[Supplied data — start]

(* ===== verification/World.v ===== *)
(** * What the system has seen

    [Os] gives the calls; here is what can be observed of a system: the messages that were
    sent, the descriptors that are open, the calls of [close] on descriptors that were not,
    and the bytes of devices that are memory.  [OsWorld] says how the calls change them. *)
From S2P Require Import Prelude CString Os.
#[local] Open Scope Z_scope.

Class OsView (W : Type) := {
  ow_sent : W -> list (Z * Z * list Z);
  ow_open : W -> Z -> Prop;
  ow_stray : W -> list Z;
  ow_dev : W -> Z -> option (list Z) }.

(** Nothing is sent, opened or closed; [steady]: and no device is written. *)
Record calm {W} `{OsView W} (w w' : W) : Prop := {
  calm_sent : ow_sent w' = ow_sent w;
  calm_open g : ow_open w' g <-> ow_open w g;
  calm_stray : ow_stray w' = ow_stray w }.
Record steady {W} `{OsView W} (w w' : W) : Prop := {
  steady_calm : calm w w';
  steady_dev g : ow_dev w' g = ow_dev w g }.

(** A descriptor that is returned was not open before.  A call on one descriptor does not
    concern the devices behind the others, except that [pwrite] may. *)
Class OsWorld (W : Type) `{OsLaws W} `{!OsView W} := {
  ow_open_sent w path md : let w' := (os_open w path md).1 in ow_sent w' = ow_sent w /\ ow_stray w' = ow_stray w;
  ow_open_law w path md : let '(w', f) := os_open w path md in
    if f <? 0 then steady w w'
    else ~ ow_open w f /\ (forall g, ow_open w' g <-> g = f \/ ow_open w g) /\ forall g, g <> f -> ow_dev w' g = ow_dev w g;
  ow_close_sent w fd : ow_sent (os_close w fd) = ow_sent w;
  ow_close_open w fd g : ow_open (os_close w fd) g <-> ow_open w g /\ g <> fd;
  ow_close_once w fd : ow_open w fd -> ow_stray (os_close w fd) = ow_stray w;
  ow_close_twice w fd : ~ ow_open w fd -> ow_stray (os_close w fd) = ow_stray w ++ [fd];
  ow_close_dev w fd g : g <> fd -> ow_dev (os_close w fd) g = ow_dev w g;
  ow_seek_end w fd : steady w (os_seek_end w fd).1;
  ow_seek_start w fd : steady w (os_seek_start w fd);
  ow_read w fd len : steady w (os_read w fd len).1.1;
  ow_pread w fd len off : steady w (os_pread w fd len off).1.1;
  ow_fdatasync w fd : steady w (os_fdatasync w fd).1;
  ow_calloc w len : steady w (os_calloc w len).1;
  ow_realloc w old new : steady w (os_realloc w old new).1;
  ow_pwrite w fd bs off : calm w (os_pwrite w fd bs off).1;
  ow_sendto_sent w node port bs : ow_sent (os_sendto w node port bs).1 = ow_sent w ++ [(node, port, bs)];
  ow_sendto_rest w node port bs : let w' := (os_sendto w node port bs).1 in
    (forall g, ow_open w' g <-> ow_open w g) /\ ow_stray w' = ow_stray w /\ forall g, ow_dev w' g = ow_dev w g;
  ow_dev_read w fd b len off bs : ow_dev w fd = Some b -> read_mem b off len = Done bs ->
    (os_pread w fd len off).1.2 = len /\ (os_pread w fd len off).2 = bs;
  ow_dev_write w fd b bs off b' : ow_dev w fd = Some b -> bytes_ok bs -> write_mem b off bs = Done b' ->
    (os_pwrite w fd bs off).2 = zlen bs /\ ow_dev (os_pwrite w fd bs off).1 fd = Some b' }.

Section View.
Context {W : Type} `{OsView W}.
#[export] Instance calm_preorder : PreOrder (calm (W := W)).
Proof.
  split; [by split|]. intros w1 w2 w3 [A1 A2 A3] [B1 B2 B3].
  split; [congruence|intros g; by rewrite B2, A2|congruence].
Qed.
#[export] Instance steady_preorder : PreOrder (steady (W := W)).
Proof.
  split; [by split|]. intros w1 w2 w3 [A1 A2] [B1 B2]. split; [by etrans|intros g; by rewrite B2, A2].
Qed.
End View.

(** ** A system to try it on

    Files with paths; the table of descriptors only grows, so that they are fresh; every
    file is a device of memory of its size. *)
Record box := Box {
  bx_files : list (list Z * list Z); bx_fds : list (option nat); bx_sent : list (Z * Z * list Z); bx_stray : list Z }.
Definition bx_slot (w : box) (fd : Z) : option nat :=
  if fd <? 0 then None else default None (bx_fds w !! Z.to_nat fd).
Definition bx_file (w : box) (fd : Z) : option (list Z) :=
  i ← bx_slot w fd; (fun f => map (fun b => b mod 256) f.2) <$> bx_files w !! i.
Definition bx_set_fds (w : box) (l : list (option nat)) : box := Box (bx_files w) l (bx_sent w) (bx_stray w).

Definition bx_open (w : box) (path : list Z) : box * Z :=
  match list_find (fun f => f.1 = path) (bx_files w) with
  | Some (i, _) => if zlen (bx_fds w) <? 2 ^ 31 then (bx_set_fds w (bx_fds w ++ [Some i]), zlen (bx_fds w)) else (w, -1)
  | None => (w, -1)
  end.
Definition bx_close (w : box) (fd : Z) : box :=
  match bx_slot w fd with
  | Some _ => bx_set_fds w (<[Z.to_nat fd := None]> (bx_fds w))
  | None => Box (bx_files w) (bx_fds w) (bx_sent w) (bx_stray w ++ [fd])
  end.
Definition bx_pread (w : box) (fd len off : Z) : box * Z * list Z :=
  match bx_file w fd with
  | Some c => let bs := take (Z.to_nat len) (drop (Z.to_nat off) c) in (w, zlen bs, bs)
  | None => (w, -1, [])
  end.
Definition bx_pwrite (w : box) (fd : Z) (bs : list Z) (off : Z) : box * Z :=
  match bx_slot w fd, bx_file w fd with
  | Some i, Some c =>
      (Box (alter (fun f => (f.1, splice c bs (Z.to_nat off))) i (bx_files w)) (bx_fds w) (bx_sent w) (bx_stray w), zlen bs)
  | _, _ => (w, -1)
  end.

#[export] Instance BoxOs : OsOps box := {
  os_errno _ := 2;
  os_open w path _ := bx_open w path;
  os_close := bx_close;
  os_seek_end w fd := (w, match bx_file w fd with Some c => if zlen c <? 2 ^ 63 then zlen c else -1 | None => -1 end);
  os_seek_start w _ := w;
  os_read w fd len := bx_pread w fd len 0;
  os_pread := bx_pread;
  os_pwrite := bx_pwrite;
  os_fdatasync w _ := (w, 0);
  os_calloc w _ := (w, true);
  os_realloc w old new := (w, Some (replicate (Z.to_nat (new - old)) 0xaa));
  os_sendto w node port data := (Box (bx_files w) (bx_fds w) (bx_sent w ++ [(node, port, data)]) (bx_stray w), zlen data) }.
#[export] Instance BoxView : OsView box := {
  ow_sent := bx_sent;
  ow_open w fd := is_Some (bx_slot w fd);
  ow_stray := bx_stray;
  ow_dev := bx_file }.

Lemma bx_file_ok w fd c : bx_file w fd = Some c -> bytes_ok c.
Proof.
  unfold bx_file. destruct (bx_slot w fd) as [i|]; [|done]. cbn. destruct (bx_files w !! i); [|done].
  intros [= <-]. apply bytes_ok_mod.
Qed.
Lemma bx_read_law w fd len off : 0 <= len -> read_law len (bx_pread w fd len off).1.2 (bx_pread w fd len off).2.
Proof.
  intros Hl. unfold bx_pread. destruct (bx_file w fd) as [c|] eqn:E; cbn [fst snd].
  - split_and!; [..|by apply Forall_take, Forall_drop, (bx_file_ok w fd)]; unfold zlen; rewrite ?length_take; lia.
  - split_and!; [unfold zlen; cbn; lia..|constructor].
Qed.
#[export] Instance BoxLaws : OsLaws box.
Proof.
  split; cbn [os_open os_seek_end os_read os_pread os_pwrite os_realloc BoxOs fst snd].
  - intros w path _. unfold bx_open. repeat case_scrut; reflect_bools; cbn [snd]; unfold zlen in *; lia.
  - intros w fd. repeat case_scrut; reflect_bools; unfold zlen in *; lia.
  - intros. by apply bx_read_law.
  - intros. by apply bx_read_law.
  - intros w fd bs off. unfold bx_pwrite. repeat case_scrut; cbn [snd]; unfold zlen; lia.
  - intros w old new w' bs [= _ <-]. split.
    + unfold zlen. rewrite length_replicate. lia.
    + apply bytes_ok_replicate. unfold byte_ok; lia.
Qed.

Lemma bx_slot_app w i fd : bx_slot (bx_set_fds w (bx_fds w ++ [Some i])) fd =
  if fd =? zlen (bx_fds w) then Some i else bx_slot w fd.
Proof.
  unfold bx_slot. cbn [bx_set_fds bx_fds]. destruct (fd <? 0) eqn:E0; reflect_bools.
  { by rewrite (proj2 (Z.eqb_neq _ _)) by (unfold zlen; lia). }
  destruct (fd =? zlen (bx_fds w)) eqn:E; reflect_bools; unfold zlen in *.
  - rewrite lookup_app_r, E, Nat2Z.id, Nat.sub_diag by lia. done.
  - destruct (decide (Z.to_nat fd < length (bx_fds w))%nat); [by rewrite lookup_app_l|].
    rewrite !lookup_ge_None_2; [done|lia|rewrite length_app; cbn; lia].
Qed.
Lemma bx_slot_close w fd g : bx_slot (bx_close w fd) g = if g =? fd then None else bx_slot w g.
Proof.
  unfold bx_close. destruct (bx_slot w fd) as [i|] eqn:Es.
  - unfold bx_slot in *. cbn [bx_set_fds bx_fds]. destruct (g =? fd) eqn:E; reflect_bools.
    + subst g. destruct (fd <? 0); [done|]. destruct (bx_fds w !! Z.to_nat fd) eqn:El; [|done].
      by rewrite list_lookup_insert_eq by (by eapply lookup_lt_Some).
    + destruct (fd <? 0) eqn:E0; [done|]. destruct (g <? 0) eqn:E1; [done|]. reflect_bools.
      by rewrite list_lookup_insert_ne by lia.
  - destruct (g =? fd) eqn:E; reflect_bools; [subst g|]; done.
Qed.
Lemma bx_write_slots w fd bs off g : bx_slot (bx_pwrite w fd bs off).1 g = bx_slot w g.
Proof. unfold bx_pwrite. by destruct (bx_slot w fd), (bx_file w fd). Qed.
Lemma splice_inside c bs off c' : write_mem c off bs = Done c' -> splice c bs (Z.to_nat off) = c'.
Proof.
  intros (Ho & Hl & ->)%write_mem_done. unfold splice, zlen in *.
  replace (Z.to_nat off - length c)%nat with O by lia. cbn [replicate]. by rewrite app_nil_r.
Qed.

#[export] Instance BoxWorld : OsWorld box.
Proof.
  split; cbn [os_open os_close os_seek_end os_seek_start os_read os_pread os_pwrite os_fdatasync os_calloc os_realloc os_sendto BoxOs
    ow_sent ow_open ow_stray ow_dev BoxView fst snd].
  - intros w path _. unfold bx_open. by repeat case_scrut.
  - intros w path _. unfold bx_open. destruct (list_find _ _) as [[i c]|]; [|done]. destruct (_ <? _); [|done].
    rewrite (proj2 (Z.ltb_ge _ _)) by (unfold zlen; lia). split_and!.
    + intros [j Hj]. unfold bx_slot in Hj. rewrite (proj2 (Z.ltb_ge _ _)) in Hj by (unfold zlen; lia).
      unfold zlen in Hj. by rewrite Nat2Z.id, lookup_ge_None_2 in Hj by lia.
    + intros g. rewrite bx_slot_app. destruct (g =? _) eqn:E; reflect_bools; [|tauto]. split; [by left|by eexists].
    + intros g Hg. unfold bx_file. rewrite bx_slot_app, (proj2 (Z.eqb_neq _ _)) by done. done.
  - intros w fd. unfold bx_close. by destruct (bx_slot w fd).
  - intros w fd g. rewrite bx_slot_close. destruct (g =? fd) eqn:E; reflect_bools; [|tauto]. split; [by intros []|tauto].
  - intros w fd [i Hi]. unfold bx_close. by rewrite Hi.
  - intros w fd Hn. unfold bx_close. destruct (bx_slot w fd) as [i|]; [|done]. by destruct Hn.
  - intros w fd g Hg. unfold bx_file. rewrite bx_slot_close, (proj2 (Z.eqb_neq _ _)) by done.
    unfold bx_close. by destruct (bx_slot w fd).
  - done.
  - done.
  - intros w fd len. unfold bx_pread. by destruct (bx_file w fd).
  - intros w fd len off. unfold bx_pread. by destruct (bx_file w fd).
  - done.
  - done.
  - done.
  - intros w fd bs off. split; cbn [ow_sent ow_open ow_stray BoxView]; [|intros g; by rewrite bx_write_slots|];
      unfold bx_pwrite; by destruct (bx_slot w fd), (bx_file w fd).
  - done.
  - done.
  - intros w fd b len off bs Hb (Ho & Hl & Hb2 & ->)%read_mem_done. unfold bx_pread. rewrite Hb. cbn [fst snd].
    split; [|done]. unfold zlen in *. rewrite length_take, length_drop. lia.
  - intros w fd b bs off b' Hb Hbs Hw. pose proof Hb as Hb0. unfold bx_pwrite. unfold bx_file in *.
    destruct (bx_slot w fd) as [i|] eqn:Es; [|done]. cbn in Hb |- *. destruct (bx_files w !! i) as [f|] eqn:Ef; [|done].
    injection Hb as <-. cbn [fst snd]. split; [done|]. cbn [bx_files].
    assert (Es' : forall w2, bx_fds w2 = bx_fds w -> bx_slot w2 fd = Some i) by (intros w2 E; unfold bx_slot in *; by rewrite E).
    rewrite Es' by done. cbn. rewrite list_lookup_alter_eq, Ef. cbn. f_equal. rewrite (splice_inside _ _ _ _ Hw).
    apply write_mem_done in Hw as (_ & _ & ->). rewrite !map_app. f_equal; [|f_equal].
    + by rewrite <- firstn_map, map_map; f_equal; apply map_ext; intros; rewrite Z.mod_mod by lia.
    + induction Hbs as [|x l Hx _ IH]; [done|]. cbn [map]. unfold byte_ok in Hx. rewrite IH, Z.mod_small by lia. done.
    + rewrite <- skipn_map, map_map. f_equal. apply map_ext. intros. by rewrite Z.mod_mod by lia.
Qed.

[Supplied data — finish]

- Description of the task -
Tell how many lines of the entries above include "option". The answer should be the number and nothing more.

- Completed task -
5